*** Given data ***
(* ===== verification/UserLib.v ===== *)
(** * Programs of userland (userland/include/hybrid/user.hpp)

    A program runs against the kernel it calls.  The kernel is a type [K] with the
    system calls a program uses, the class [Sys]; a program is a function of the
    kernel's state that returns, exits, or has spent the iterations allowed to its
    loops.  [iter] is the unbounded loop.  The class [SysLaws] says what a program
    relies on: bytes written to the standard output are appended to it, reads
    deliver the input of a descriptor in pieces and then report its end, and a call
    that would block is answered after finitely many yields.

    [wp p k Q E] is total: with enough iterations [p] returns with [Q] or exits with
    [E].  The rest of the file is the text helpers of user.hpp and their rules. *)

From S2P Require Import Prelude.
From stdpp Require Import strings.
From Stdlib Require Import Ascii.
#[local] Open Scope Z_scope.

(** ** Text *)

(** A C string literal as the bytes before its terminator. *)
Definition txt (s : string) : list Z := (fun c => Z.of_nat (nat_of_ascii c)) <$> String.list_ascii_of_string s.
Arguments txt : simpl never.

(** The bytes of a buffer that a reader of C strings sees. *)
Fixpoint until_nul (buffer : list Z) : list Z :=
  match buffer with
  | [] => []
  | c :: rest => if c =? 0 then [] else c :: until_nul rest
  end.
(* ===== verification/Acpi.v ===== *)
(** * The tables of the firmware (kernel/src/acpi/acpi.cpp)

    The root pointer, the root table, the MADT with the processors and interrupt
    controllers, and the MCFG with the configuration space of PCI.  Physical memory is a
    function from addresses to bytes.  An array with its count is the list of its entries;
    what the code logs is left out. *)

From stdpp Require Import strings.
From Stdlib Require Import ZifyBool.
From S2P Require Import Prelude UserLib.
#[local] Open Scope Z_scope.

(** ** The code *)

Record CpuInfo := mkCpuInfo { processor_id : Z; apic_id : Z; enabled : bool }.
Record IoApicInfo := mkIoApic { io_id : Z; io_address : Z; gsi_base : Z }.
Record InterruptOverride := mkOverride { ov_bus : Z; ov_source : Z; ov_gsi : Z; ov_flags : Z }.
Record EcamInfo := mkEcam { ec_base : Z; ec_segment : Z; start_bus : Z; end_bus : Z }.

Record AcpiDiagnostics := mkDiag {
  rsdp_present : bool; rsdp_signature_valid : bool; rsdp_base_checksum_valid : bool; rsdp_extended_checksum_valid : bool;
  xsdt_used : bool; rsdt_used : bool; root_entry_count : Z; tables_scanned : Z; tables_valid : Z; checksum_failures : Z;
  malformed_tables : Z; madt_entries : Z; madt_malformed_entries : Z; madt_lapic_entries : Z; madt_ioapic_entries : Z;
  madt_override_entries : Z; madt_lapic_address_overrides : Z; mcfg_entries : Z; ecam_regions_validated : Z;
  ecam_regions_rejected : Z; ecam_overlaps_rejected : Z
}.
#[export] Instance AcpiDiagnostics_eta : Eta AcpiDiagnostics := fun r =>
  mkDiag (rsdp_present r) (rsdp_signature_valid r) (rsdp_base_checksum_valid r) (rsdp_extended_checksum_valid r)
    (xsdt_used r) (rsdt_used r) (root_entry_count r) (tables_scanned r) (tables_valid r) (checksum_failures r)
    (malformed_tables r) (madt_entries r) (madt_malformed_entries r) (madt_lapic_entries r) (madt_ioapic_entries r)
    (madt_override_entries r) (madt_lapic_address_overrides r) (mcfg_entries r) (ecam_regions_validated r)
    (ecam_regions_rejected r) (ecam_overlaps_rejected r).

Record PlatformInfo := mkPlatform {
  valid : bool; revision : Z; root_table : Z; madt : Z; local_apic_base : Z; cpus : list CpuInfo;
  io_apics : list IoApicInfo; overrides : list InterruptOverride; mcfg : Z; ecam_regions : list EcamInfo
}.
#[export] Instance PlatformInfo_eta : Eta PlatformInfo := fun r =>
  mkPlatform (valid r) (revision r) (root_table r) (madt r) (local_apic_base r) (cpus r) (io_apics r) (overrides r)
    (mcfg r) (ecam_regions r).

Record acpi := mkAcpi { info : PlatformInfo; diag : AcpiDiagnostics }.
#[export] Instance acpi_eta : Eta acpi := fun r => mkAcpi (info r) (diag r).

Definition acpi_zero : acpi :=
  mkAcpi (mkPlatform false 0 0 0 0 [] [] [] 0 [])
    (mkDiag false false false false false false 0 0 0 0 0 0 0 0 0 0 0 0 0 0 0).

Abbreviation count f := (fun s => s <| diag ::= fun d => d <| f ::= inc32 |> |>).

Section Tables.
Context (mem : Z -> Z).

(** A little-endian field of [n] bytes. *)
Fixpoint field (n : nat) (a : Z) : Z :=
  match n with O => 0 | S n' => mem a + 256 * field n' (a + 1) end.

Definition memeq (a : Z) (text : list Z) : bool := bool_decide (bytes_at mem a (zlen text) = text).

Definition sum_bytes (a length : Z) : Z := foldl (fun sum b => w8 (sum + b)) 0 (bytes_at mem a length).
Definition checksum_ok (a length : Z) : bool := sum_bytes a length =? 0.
*** End of Given data ***
*** Given data ***
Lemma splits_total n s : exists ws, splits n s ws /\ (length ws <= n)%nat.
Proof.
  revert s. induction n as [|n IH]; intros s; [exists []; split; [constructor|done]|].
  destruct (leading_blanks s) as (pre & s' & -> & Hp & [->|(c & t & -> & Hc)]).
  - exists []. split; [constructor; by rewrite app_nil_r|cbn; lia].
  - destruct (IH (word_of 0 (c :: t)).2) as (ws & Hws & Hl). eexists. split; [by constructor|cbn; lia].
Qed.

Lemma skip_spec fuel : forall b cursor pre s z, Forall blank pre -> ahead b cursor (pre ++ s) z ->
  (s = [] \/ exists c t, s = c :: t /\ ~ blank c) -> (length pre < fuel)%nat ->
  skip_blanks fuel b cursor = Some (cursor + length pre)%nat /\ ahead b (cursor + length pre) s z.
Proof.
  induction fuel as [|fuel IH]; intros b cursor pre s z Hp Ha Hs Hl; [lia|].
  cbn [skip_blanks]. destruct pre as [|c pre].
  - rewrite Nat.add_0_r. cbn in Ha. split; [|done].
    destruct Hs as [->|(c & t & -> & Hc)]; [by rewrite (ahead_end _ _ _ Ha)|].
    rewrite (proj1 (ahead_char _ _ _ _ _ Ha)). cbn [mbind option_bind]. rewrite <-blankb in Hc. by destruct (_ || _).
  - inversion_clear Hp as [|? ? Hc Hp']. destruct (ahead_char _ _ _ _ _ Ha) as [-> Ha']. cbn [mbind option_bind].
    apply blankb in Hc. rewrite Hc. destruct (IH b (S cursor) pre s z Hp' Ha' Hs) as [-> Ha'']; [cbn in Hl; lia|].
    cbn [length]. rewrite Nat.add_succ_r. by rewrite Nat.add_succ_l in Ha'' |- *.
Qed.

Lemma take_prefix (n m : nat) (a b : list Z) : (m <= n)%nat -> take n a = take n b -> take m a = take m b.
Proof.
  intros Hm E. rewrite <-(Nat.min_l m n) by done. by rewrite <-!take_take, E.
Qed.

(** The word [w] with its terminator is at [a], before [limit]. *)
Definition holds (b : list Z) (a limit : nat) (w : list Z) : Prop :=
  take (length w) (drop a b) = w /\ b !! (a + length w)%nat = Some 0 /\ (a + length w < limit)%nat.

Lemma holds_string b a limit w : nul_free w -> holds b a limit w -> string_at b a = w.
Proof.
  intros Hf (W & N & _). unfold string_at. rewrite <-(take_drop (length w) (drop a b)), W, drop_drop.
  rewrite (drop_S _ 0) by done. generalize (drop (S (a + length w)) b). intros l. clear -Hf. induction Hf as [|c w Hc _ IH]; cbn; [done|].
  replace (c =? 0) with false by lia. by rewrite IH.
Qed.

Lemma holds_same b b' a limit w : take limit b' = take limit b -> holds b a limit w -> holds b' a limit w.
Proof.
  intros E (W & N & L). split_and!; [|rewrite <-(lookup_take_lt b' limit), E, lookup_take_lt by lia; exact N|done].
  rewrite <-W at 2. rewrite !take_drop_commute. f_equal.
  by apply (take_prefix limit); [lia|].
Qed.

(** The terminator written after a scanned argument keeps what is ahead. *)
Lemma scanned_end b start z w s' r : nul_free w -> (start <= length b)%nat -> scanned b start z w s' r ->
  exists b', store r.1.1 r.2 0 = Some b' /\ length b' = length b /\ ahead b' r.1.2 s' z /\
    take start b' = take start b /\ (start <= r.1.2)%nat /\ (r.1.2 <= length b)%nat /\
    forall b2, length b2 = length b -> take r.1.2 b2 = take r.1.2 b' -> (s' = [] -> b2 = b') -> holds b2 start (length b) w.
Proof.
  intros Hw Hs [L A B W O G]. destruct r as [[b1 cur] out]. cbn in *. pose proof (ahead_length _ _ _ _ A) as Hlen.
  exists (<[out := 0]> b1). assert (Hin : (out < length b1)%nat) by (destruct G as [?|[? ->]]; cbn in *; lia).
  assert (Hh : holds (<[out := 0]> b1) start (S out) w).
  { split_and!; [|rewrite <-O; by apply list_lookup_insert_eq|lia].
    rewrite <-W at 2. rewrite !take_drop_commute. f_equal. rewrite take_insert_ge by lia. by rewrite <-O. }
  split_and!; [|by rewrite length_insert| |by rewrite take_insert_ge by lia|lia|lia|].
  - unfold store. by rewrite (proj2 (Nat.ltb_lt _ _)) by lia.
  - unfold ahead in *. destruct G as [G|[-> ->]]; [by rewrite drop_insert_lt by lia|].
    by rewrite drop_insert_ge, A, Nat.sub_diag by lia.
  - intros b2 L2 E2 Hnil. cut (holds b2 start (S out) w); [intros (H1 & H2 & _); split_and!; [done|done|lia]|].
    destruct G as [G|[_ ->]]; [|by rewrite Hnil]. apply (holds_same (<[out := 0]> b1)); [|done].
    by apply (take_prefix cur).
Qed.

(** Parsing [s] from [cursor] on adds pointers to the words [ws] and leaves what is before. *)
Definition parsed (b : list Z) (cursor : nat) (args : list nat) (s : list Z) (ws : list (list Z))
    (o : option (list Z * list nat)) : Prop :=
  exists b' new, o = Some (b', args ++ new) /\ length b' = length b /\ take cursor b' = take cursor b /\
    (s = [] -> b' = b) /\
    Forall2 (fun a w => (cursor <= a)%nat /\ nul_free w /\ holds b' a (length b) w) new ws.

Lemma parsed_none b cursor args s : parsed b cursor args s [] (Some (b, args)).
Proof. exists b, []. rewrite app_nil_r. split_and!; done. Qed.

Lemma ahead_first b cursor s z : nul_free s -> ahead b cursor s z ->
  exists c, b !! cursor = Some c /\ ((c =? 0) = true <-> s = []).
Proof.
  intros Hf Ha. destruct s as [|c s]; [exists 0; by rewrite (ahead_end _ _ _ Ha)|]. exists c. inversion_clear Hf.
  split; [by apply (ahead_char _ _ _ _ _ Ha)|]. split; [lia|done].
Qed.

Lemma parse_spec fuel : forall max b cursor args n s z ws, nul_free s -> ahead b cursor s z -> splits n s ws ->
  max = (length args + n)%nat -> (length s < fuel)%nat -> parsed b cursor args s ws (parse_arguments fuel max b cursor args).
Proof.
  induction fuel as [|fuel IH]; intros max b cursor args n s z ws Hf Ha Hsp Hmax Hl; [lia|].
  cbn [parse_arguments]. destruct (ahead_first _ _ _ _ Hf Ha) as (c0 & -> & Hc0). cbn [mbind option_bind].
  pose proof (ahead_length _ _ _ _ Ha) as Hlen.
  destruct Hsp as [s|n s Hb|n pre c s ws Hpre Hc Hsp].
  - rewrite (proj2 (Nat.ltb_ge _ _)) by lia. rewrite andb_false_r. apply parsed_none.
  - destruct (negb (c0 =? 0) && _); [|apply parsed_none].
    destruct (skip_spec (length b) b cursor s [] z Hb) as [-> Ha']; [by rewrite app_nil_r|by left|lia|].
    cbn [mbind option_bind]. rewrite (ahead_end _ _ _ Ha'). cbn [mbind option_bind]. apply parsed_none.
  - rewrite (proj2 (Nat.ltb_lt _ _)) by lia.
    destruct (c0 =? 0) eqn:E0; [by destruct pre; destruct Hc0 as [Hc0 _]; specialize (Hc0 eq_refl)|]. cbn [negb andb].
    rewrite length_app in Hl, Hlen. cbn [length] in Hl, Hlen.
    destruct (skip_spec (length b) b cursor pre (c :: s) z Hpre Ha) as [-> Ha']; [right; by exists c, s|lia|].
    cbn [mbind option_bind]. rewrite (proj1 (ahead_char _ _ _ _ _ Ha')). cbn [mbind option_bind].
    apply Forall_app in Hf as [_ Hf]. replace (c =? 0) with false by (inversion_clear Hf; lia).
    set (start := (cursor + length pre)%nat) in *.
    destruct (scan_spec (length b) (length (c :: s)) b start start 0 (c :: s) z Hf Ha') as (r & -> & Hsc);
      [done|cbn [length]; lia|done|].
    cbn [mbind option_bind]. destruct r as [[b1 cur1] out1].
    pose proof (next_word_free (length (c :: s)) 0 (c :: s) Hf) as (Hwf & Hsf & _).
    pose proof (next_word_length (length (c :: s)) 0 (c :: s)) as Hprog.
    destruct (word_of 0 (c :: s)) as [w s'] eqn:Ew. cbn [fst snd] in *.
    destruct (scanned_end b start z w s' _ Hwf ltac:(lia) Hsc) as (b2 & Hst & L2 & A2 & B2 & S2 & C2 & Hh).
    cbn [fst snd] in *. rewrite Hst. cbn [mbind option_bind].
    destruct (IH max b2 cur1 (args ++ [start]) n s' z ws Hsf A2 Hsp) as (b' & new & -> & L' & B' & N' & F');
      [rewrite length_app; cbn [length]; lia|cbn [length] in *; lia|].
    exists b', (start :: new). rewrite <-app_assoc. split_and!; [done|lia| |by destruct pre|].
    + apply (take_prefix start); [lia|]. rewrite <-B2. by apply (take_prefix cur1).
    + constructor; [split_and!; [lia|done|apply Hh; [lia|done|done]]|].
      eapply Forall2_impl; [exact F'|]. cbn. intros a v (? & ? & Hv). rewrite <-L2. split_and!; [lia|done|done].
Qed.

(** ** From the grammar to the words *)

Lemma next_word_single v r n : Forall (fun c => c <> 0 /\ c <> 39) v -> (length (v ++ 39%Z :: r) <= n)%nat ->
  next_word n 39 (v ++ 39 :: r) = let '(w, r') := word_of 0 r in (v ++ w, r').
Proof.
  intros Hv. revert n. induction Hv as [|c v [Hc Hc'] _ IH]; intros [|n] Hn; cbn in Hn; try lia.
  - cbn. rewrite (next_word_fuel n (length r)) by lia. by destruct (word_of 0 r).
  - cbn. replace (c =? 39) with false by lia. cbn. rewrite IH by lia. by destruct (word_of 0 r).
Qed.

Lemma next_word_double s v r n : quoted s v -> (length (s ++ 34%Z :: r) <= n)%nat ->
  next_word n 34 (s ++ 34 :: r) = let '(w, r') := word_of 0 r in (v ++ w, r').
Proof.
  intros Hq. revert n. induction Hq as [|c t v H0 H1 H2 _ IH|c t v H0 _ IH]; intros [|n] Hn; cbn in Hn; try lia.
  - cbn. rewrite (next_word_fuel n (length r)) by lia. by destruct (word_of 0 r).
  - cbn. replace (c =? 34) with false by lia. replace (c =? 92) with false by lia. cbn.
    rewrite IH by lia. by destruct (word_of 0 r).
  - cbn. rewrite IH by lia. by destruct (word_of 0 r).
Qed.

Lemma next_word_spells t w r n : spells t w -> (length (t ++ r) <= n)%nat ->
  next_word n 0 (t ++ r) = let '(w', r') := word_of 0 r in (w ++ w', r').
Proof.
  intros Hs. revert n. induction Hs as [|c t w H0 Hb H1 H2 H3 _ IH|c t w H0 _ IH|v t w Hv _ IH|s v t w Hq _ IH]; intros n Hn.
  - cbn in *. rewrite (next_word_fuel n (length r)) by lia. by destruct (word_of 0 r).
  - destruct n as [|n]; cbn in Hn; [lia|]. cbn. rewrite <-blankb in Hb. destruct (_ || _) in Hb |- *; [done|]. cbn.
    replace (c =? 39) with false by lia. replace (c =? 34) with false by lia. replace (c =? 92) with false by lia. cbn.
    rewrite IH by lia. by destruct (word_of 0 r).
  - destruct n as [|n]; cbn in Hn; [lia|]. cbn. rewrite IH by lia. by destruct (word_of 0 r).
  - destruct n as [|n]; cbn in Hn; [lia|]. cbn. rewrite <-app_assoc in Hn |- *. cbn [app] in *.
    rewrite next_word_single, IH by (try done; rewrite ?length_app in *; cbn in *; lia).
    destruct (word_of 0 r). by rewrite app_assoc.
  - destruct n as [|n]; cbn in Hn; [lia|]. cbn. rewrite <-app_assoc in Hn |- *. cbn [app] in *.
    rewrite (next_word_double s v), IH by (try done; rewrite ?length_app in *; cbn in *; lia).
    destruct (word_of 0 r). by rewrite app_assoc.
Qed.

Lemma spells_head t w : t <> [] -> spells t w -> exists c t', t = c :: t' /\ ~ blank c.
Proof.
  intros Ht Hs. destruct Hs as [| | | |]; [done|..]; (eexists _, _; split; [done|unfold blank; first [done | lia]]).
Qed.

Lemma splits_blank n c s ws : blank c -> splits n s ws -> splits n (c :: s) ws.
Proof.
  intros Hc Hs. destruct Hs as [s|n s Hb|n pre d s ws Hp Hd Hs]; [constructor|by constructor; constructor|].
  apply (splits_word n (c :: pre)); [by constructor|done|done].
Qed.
*** End of Given data ***
*** Given data ***
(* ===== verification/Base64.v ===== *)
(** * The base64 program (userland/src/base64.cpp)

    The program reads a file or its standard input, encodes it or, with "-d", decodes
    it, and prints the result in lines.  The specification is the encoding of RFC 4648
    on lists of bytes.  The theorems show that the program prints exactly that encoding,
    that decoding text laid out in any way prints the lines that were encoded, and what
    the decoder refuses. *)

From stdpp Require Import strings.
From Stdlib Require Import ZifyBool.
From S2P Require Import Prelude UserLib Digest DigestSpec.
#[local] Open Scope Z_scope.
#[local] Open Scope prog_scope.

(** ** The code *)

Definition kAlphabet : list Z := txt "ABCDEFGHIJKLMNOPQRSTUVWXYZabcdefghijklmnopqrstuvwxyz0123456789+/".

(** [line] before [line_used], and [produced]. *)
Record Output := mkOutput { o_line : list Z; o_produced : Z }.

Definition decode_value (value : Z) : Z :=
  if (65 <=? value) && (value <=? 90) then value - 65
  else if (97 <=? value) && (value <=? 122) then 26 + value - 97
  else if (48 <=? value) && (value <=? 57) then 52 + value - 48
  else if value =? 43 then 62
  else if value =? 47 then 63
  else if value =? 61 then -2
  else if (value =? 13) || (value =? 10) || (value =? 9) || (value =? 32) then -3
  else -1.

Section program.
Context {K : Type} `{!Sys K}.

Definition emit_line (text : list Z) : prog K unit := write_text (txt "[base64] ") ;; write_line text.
*** End of Given data ***
Given the records above, return exactly the lines starting at the line containing "(* ===== verification/UserLib.v ===== *)" and ending at the line containing "(** The bytes", including both.

(* ===== verification/UserLib.v ===== *)
(** * Programs of userland (userland/include/hybrid/user.hpp)

    A program runs against the kernel it calls.  The kernel is a type [K] with the
    system calls a program uses, the class [Sys]; a program is a function of the
    kernel's state that returns, exits, or has spent the iterations allowed to its
    loops.  [iter] is the unbounded loop.  The class [SysLaws] says what a program
    relies on: bytes written to the standard output are appended to it, reads
    deliver the input of a descriptor in pieces and then report its end, and a call
    that would block is answered after finitely many yields.

    [wp p k Q E] is total: with enough iterations [p] returns with [Q] or exits with
    [E].  The rest of the file is the text helpers of user.hpp and their rules. *)

From S2P Require Import Prelude.
From stdpp Require Import strings.
From Stdlib Require Import Ascii.
#[local] Open Scope Z_scope.

(** ** Text *)

(** A C string literal as the bytes before its terminator. *)
Definition txt (s : string) : list Z := (fun c => Z.of_nat (nat_of_ascii c)) <$> String.list_ascii_of_string s.
Arguments txt : simpl never.

(** The bytes of a buffer that a reader of C strings sees. *)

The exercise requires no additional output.